В чем смысл этого жуткого мистико-трансцендентнго противостояния?

Обратим внимание, прежде всего, на то, что корабль здесь показан в точке пересечения трех взглядов. «Для того, кто смотрел... с острова» (это взгляд объективный), «печальны были его огни», а пароход казался маленькой светящейся точкой во тьме и мраке, окруженной черной водяной массой океана, которая готова вот-вот поглотить его. «Но там, на корабле, в светлых, сияющих люстрами залах, был, как обычно, людный бал», - в таком ракурсе (субъективном) весь мир залит радостным сиянием праздника (золота и электричества), и о смертельной угрозе, а тем более неминуемой гибели, никто и не подозревает.

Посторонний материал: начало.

(** ** Loading *)

(** [load] checks the peak; [load_budgeted] loads with peak 0. *)
Definition check_peak (peak : Z) (w : World) : Result unit :=
  if (peak =? 0) || (limit w <? peak)
  then Err (Message "loader reservation exceeds residency budget or is zero") else Ok tt.

(** [load_inner], its locked section: a hit, a flight to wait for, a new flight
    with its reservation, or a victim to drop before trying again. *)
Inductive Attempt : Type :=
| Returned (r : Result nat)
| Started
| Retry.
Definition load_attempt (it : list string) (key : string) (peak : Z) (budgeted : bool) (ty : nat)
    (w : World) : World * Attempt :=
  let now := Z.min (clock w + 1) u64_max in
  let w := mkWorld (limit w) (used w) (idle_timeout w) (resources w) (flights w) (entries w) now
             (evictions w) (next_id w) (holders w) in
  match entries w !! key with
  | Some (Ready r _) =>
      let '(w, result) := lease ty r (with_entries (<[key := Ready r now]> (entries w)) w) in
      (w, Returned result)
  | Some (Loading f) => (hold (HWaiter f ty) w, Started)
  | None =>
      match usage_reserve peak w with
      | Some w =>
          let f := next_id w in
          (mkWorld (limit w) (used w) (idle_timeout w) (resources w) (<[f := None]> (flights w))
             (<[key := Loading f]> (entries w)) (clock w) (evictions w) (S f)
             (holders w ++ [HLoader key peak budgeted ty f]), Started)
      | None =>
          match evict_idle it w with
          | Some w => (w, Retry)
          | None => (w, Returned (Err (Busy "residency budget is pinned or loading")))
          end
      end
  end.

End Idle.

(** ** The reservation loops *)

(** The loops run among other threads: [between t] is what happens in their
    [t]-th gap without a lock, and [idle t], [order t] and [alive t] are the idle
    predicates, the iteration order of the map and [registry.upgrade().is_some()]
    when they are read after it.  The gap after an eviction is where the value
    of the victim is destroyed, which releases the reservations and leases the
    value owns; the victim's own charge goes last. *)
Section Loops.
Variable idle : nat → nat → bool.
Variable order : nat → gmap string Entry → list string.
Variable alive : nat → bool.
Variable between : nat → World → World.

(** The victim [evict_idle] has just returned, and the end of [drop(victim)]. *)
Definition victim_of (w : World) : option nat :=
  match last (holders w) with Some (HVictim r) => Some r | _ => None end.
Definition is_victim (r : nat) (h : Holder) : bool := match h with HVictim s => (s =? r)%nat | _ => false end.
Definition drop_victim (victim : option nat) (w : World) : World :=
  match victim with
  | Some r => match list_find (λ h, is_victim r h = true) (holders w) with Some (i, _) => drop_holder i w | None => w end
  | None => w
  end.

(** [MemoryBudget::reserve]; the list records the moments and the worlds before
    and after its evictions. *)
Abbreviation Evictions := (list (nat * World * World)).
Fixpoint reserve_loop (fuel t : nat) (bytes : Z) (w : World) : option (World * Evictions * Result unit) :=
  let w := between t w in
  match usage_reserve bytes w with
  | Some w => Some (hold (HReservation bytes) w, [], Ok tt)
  | None =>
      match fuel with
      | O => None
      | S fuel =>
          let w := between (S t) w in
          match (if alive (S t) then evict_idle (idle (S t)) (order (S t) (entries w)) w else None) with
          | Some w' =>
              '(w2, log, r) ← reserve_loop fuel (3 + t) bytes (drop_victim (victim_of w') (between (2 + t) w'));
              Some (w2, (S t, w, w') :: log, r)
          | None => Some (w, [], Err (Busy "residency budget is pinned or loading"))
          end
      end
  end.
Definition reserve (fuel : nat) (bytes : Z) (w : World) : option (World * Evictions * Result unit) :=
  if limit w <? bytes then Some (w, [], Err (Message "allocation exceeds residency budget"))
  else reserve_loop fuel 0 bytes w.

(** The loop of [load_inner] up to a hit, a wait, a new flight or an error. *)
Fixpoint load_loop (fuel t : nat) (key : string) (peak : Z) (budgeted : bool) (ty : nat) (w : World)
    : option (World * Attempt) :=
  let w := between t w in
  match load_attempt (idle t) (order t (entries w)) key peak budgeted ty w with
  | (w', Retry) =>
      match fuel with
      | O => None
      | S fuel => load_loop fuel (2 + t) key peak budgeted ty (drop_victim (victim_of w') (between (S t) w'))
      end
  | (w', a) => Some (w', a)
  end.
End Loops.

(** What a loader does: [None] is a panic. *)
Definition load_error (outcome : option (Result Z)) : Error :=
  match outcome with
  | Some (Ok _) => Message "resident bytes exceed loader reservation or are zero"
  | Some (Err e) => e
  | None => Message "resident model loader panicked"
  end.

(** [load_inner], the end of the load of the loader at [i]. *)
Definition load_finish (i : nat) (outcome : option (Result Z)) (w : World) : World * option Error :=
  match holders w !! i with
  | Some (HLoader key peak budgeted ty f) =>
      match outcome with
      | Some (Ok bytes) =>
          if (budgeted || (0 <? bytes)) && (bytes <=? peak) then
            let r := next_id w in
            let res := mkResource bytes ty 0 (match idle_timeout w with Some _ => Some None | None => None end) in
            (mkWorld (limit w) (used (shrink peak bytes w)) (idle_timeout w) (<[r := res]> (resources w))
               (<[f := Some (Ok r)]> (flights w)) (<[key := Ready r (clock w)]> (entries w)) (clock w)
               (evictions w) (S r) (<[i := HLoaded f r]> (holders w)), None)
          else
            let w := drop_reservation peak w in
            (drop_flight f (mkWorld (limit w) (used w) (idle_timeout w) (resources w)
               (<[f := Some (Err (load_error outcome))]> (flights w)) (delete key (entries w)) (clock w)
               (evictions w) (next_id w) (delete i (holders w))), Some (Execution (load_error outcome)))
      | _ =>
          let w := drop_reservation peak w in
          (drop_flight f (mkWorld (limit w) (used w) (idle_timeout w) (resources w)
             (<[f := Some (Err (load_error outcome))]> (flights w)) (delete key (entries w)) (clock w)
             (evictions w) (next_id w) (delete i (holders w))), Some (Execution (load_error outcome)))
      end
  | _ => (w, None)
  end.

Взаимоналожеиие этих двух ракурсов, извне и изнутри, дает смысл, поразительный по глубине постижения судеб современной цивилизации: сильные мира сего живут в ощущении вечного праздника, не ведая, что обречены. Причем мотив рокового неведения об истинном смысле происходящего, некоей тайны, безобразной и мрачной, достигает в финальных строчках своей кульминации: «И никто не знал ни того, что уже давно наскучило этой паре притворно мучиться своей блаженной мукой под бесстыдно-гpустную музыку, ни того, что стоит глубоко, глубоко под ними, на дне темного трюма, в соседстве с мрачными и знойными недрами корабля, тяжко одолевавшего мрак, океан, вьюгу... » (с. 71). А стоял там, как мы знаем, гроб с трупом.

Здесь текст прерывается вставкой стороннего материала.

(* ===== verification/ResidencyTheorems.v ===== *)
(** * Residency: the ceiling and the owners

    Invariants of [Residency] under every interleaving of its critical
    sections, and the behaviour of the reservation loop. *)

From S2P Require Import Prelude Statistics Residency.
Local Open Scope Z_scope.

Module ResidencyProofs.
Import Residency.

(** ** Steps *)

Definition keys (w : World) : list string := (map_to_list (entries w)).*1.

(** The client steps; iteration orders and idle answers are arbitrary, byte
    counts are [usize] values. *)
Inductive step : World → World → Prop :=
| step_reserve w w' bytes :
    0 <= bytes → usage_reserve bytes w = Some w' → step w (hold (HReservation bytes) w')
| step_evict_idle w w' idle it : evict_idle idle it w = Some w' → step w w'
| step_evict w w' idle key r : evict idle key w = (w', r) → step w w'
| step_collect w idle now it : NoDup it → step w (collect_expired idle now it w)
| step_load w w' idle it key peak budgeted ty a :
    0 <= peak → load_attempt idle it key peak budgeted ty w = (w', a) → step w w'
| step_finish w w' i outcome e :
    (∀ n, outcome = Some (Ok n) → 0 <= n) → load_finish i outcome w = (w', e) → step w w'
| step_return w i : step w (load_return i w)
| step_wait w w' i r : wait_return i w = Some (w', r) → step w w'
| step_clone w r : HLease r ∈ holders w → step w (clone_lease r w)
| step_pin w r : HLease r ∈ holders w → step w (pin r w)
| step_keepalive w r : HLease r ∈ holders w → step w (keepalive r w)
| step_drop w i : step w (drop_holder i w).

Definition reachable (w : World) : Prop :=
  ∃ budget timeout w0, 0 <= budget <= usize_max ∧ create budget timeout = Ok w0 ∧ rtc step w0 w.

(** ** Counting owners *)

Definition held (r : nat) (hs : list Holder) : nat := count r (hs ≫= holder_owner).
Definition cached (r : nat) (es : gmap string Entry) : nat := count r (map_to_list es ≫= entry_owner).
Definition landed (r : nat) (fs : gmap nat (option Outcome)) : nat :=
  count r (map_to_list fs ≫= flight_owner).

Lemma count_app r l k : count r (l ++ k) = (count r l + count r k)%nat.
Proof. unfold count. by rewrite filter_app, length_app. Qed.

Lemma count_one r s : count r [s] = if decide (r = s) then 1%nat else 0%nat.
Proof. unfold count. rewrite filter_cons. by case_decide. Qed.

Lemma strong_count_parts r w :
  strong_count r w = (held r (holders w) + cached r (entries w) + landed r (flights w))%nat.
Proof. unfold strong_count, owners. rewrite !count_app. unfold held, cached, landed. lia. Qed.

Global Arguments strong_count : simpl never.

Lemma count_bind_perm {A} (f : A → list nat) r l k :
  l ≡ₚ k → count r (l ≫= f) = count r (k ≫= f).
Proof.
  induction 1 as [|x l k _ IH|x y l|l k m _ IH1 _ IH2]; rewrite ?bind_cons, ?count_app; try lia.
Qed.

Lemma held_app r hs ks : held r (hs ++ ks) = (held r hs + held r ks)%nat.
Proof. unfold held. by rewrite bind_app, count_app. Qed.

Lemma held_one r h : held r [h] = count r (holder_owner h).
Proof. unfold held. simpl. by rewrite app_nil_r. Qed.

Lemma held_delete r hs i h :
  hs !! i = Some h → held r hs = (count r (holder_owner h) + held r (delete i hs))%nat.
Proof.
  intros Hi. unfold held. rewrite (count_bind_perm _ r hs (h :: delete i hs))
    by by apply delete_Permutation. by rewrite bind_cons, count_app.
Qed.

Lemma held_insert r hs i h h' :
  hs !! i = Some h → held r (<[i := h']> hs) = (count r (holder_owner h') + held r (delete i hs))%nat.
Proof.
  intros Hi. unfold held. rewrite (count_bind_perm _ r _ (h' :: delete i hs))
    by by eapply insert_Permutation. by rewrite bind_cons, count_app.
Qed.

Lemma cached_insert r es k e :
  es !! k = None → cached r (<[k := e]> es) = (count r (entry_owner (k, e)) + cached r es)%nat.
Proof.
  intros Hk. unfold cached. rewrite (count_bind_perm _ r _ ((k, e) :: map_to_list es))
    by by apply map_to_list_insert. by rewrite bind_cons, count_app.
Qed.

Lemma cached_delete r es k e :
  es !! k = Some e → cached r es = (count r (entry_owner (k, e)) + cached r (delete k es))%nat.
Proof.
  intros Hk. rewrite <-(insert_delete_id es k e Hk) at 1. apply cached_insert, lookup_delete_eq.
Qed.

Lemma cached_replace r es k e :
  cached r (<[k := e]> es) = (count r (entry_owner (k, e)) + cached r (delete k es))%nat.
Proof. rewrite <-insert_delete_eq. apply cached_insert, lookup_delete_eq. Qed.

Lemma landed_insert r fs k o :
  fs !! k = None → landed r (<[k := o]> fs) = (count r (flight_owner (k, o)) + landed r fs)%nat.
Proof.
  intros Hk. unfold landed. rewrite (count_bind_perm _ r _ ((k, o) :: map_to_list fs))
    by by apply map_to_list_insert. by rewrite bind_cons, count_app.
Qed.

Lemma landed_delete r fs k o :
  fs !! k = Some o → landed r fs = (count r (flight_owner (k, o)) + landed r (delete k fs))%nat.
Proof.
  intros Hk. rewrite <-(insert_delete_id fs k o Hk) at 1. apply landed_insert, lookup_delete_eq.
Qed.

Lemma landed_replace r fs k o :
  landed r (<[k := o]> fs) = (count r (flight_owner (k, o)) + landed r (delete k fs))%nat.
Proof. rewrite <-insert_delete_eq. apply landed_insert, lookup_delete_eq. Qed.

(** ** The invariant *)

Definition holder_charge (h : Holder) : Z :=
  match h with HReservation bytes => bytes | HLoader _ peak _ _ _ => peak | _ => 0 end.

Definition loader_key (h : Holder) : option string :=
  match h with HLoader key _ _ _ _ => Some key | _ => None end.
Definition loader_flight (h : Holder) : option nat :=
  match h with HLoader _ _ _ _ f => Some f | _ => None end.

(** [loose] is a resource whose last owner has just gone. *)
Record Inv (loose : option nat) (w : World) : Prop := {
  inv_used : used w = zsum holder_charge (holders w) + msum res_bytes (resources w);
  inv_limit : used w <= limit w <= usize_max;
  inv_charges : Forall (λ h, 0 <= holder_charge h) (holders w);
  inv_bytes : ∀ r res, resources w !! r = Some res → 0 <= res_bytes res;
  inv_owned : ∀ r, (0 < strong_count r w)%nat → is_Some (resources w !! r);
  inv_live : ∀ r, is_Some (resources w !! r) → (0 < strong_count r w)%nat ∨ loose = Some r;
  inv_fresh_resource : ∀ r, is_Some (resources w !! r) → (r < next_id w)%nat;
  inv_fresh_flight : ∀ f, is_Some (flights w !! f) → (f < next_id w)%nat;
  inv_victim : ∀ r, HVictim r ∈ holders w → strong_count r w = 1%nat;
  inv_loader : ∀ key peak b ty f, HLoader key peak b ty f ∈ holders w →
    entries w !! key = Some (Loading f) ∧ flights w !! f = Some None;
  inv_loader_keys : NoDup (omap loader_key (holders w));
  inv_loader_flights : NoDup (omap loader_flight (holders w));
  inv_loading : ∀ key f, entries w !! key = Some (Loading f) →
    ∃ peak b ty, HLoader key peak b ty f ∈ holders w;
  inv_waiter : ∀ f ty, HWaiter f ty ∈ holders w →
    ∃ o, flights w !! f = Some o
      ∧ (o = None → ∃ key peak b ty', HLoader key peak b ty' f ∈ holders w) }.

Lemma create_inv budget timeout w :
  0 <= budget <= usize_max → create budget timeout = Ok w → Inv None w.
Proof.
  unfold create. intros Hb. destruct (Z.eqb_spec budget 0); [done|]. intros [= <-].
  assert (H0 : ∀ r, strong_count r (mkWorld budget 0 timeout ∅ ∅ ∅ 0 0 0 []) = 0%nat) by done.
  split; simpl; try done; try lia; try (intros *; rewrite ?lookup_empty; done);
    try by constructor.
  all: try (intros r; rewrite H0; lia).
  all: try (intros r [? Hr]; by rewrite lookup_empty in Hr).
  all: intros * ?%elem_of_nil; done.
Qed.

Кроме скрещения двух ракурсов на уровне «жизни действительной», есть и третий, мистический, - направленный на «Атлантиду» взгляд Дьявола, словно затягивающий ее в черную дыру. Но вот парадокс: губит он свое же порождение, оплот своей же воли! Да, именно так. Потому что Дьявол ничего иного, как предавать смерти, не может. Свое он уничтожает с полным правом.

Принято считать, что Бунину свойственно мироощущение атеистическое, трансформировавшееся потом в философию пантеизма, т. е., по своей сути, языческую. Однако рассказ «Господин из Сан-Франциско» это распространенное мнение, думается, убедительно опровергает. В этом небольшом по объему шедевре воплощена концепция истории, в которой судьбы человеческой цивилизации осмыслены с точки зрения христианских морально-духовных ценностей, а евангельский реминисцентный фон дает тот ориентир истины, с высоты которого автор постигает смысл совершающихся событий.


[1]Белый А. Символизм как миропонимание. М., 1994. С.256-257.

[2]Об этом СМ.: 3лочевская А. В. Художественный мир Владимира Набокова и русская литература XIX века. М., 2002.

[3]См.: Саакянц А. А. Комментарий 11. Бунин И. А. Собр. соч.: В 6 т. Т.4. М., 1987. - С. 667. Ссылки на этот том издания даны в тексте.

[4]Vaclavik А. Томас Манн и Иван Бунин («Смерть в Венеции» и «Господин из Сан-Франциско»). Rossica Olornucensia. XXXII (za rok 1993). Olornouc, 1994. - S. 80.

[5]Эпиграф писатель снял только в последних изданиях.

[6]Об этом см., например: Михайлова М. В. И. А. Бунин. Русская литература XIX - ХХ веков. Учебное пособие для поступающих в вузы. В 2 т. Т.2. М., Изд-во МГУ, 2002. - С.43-56.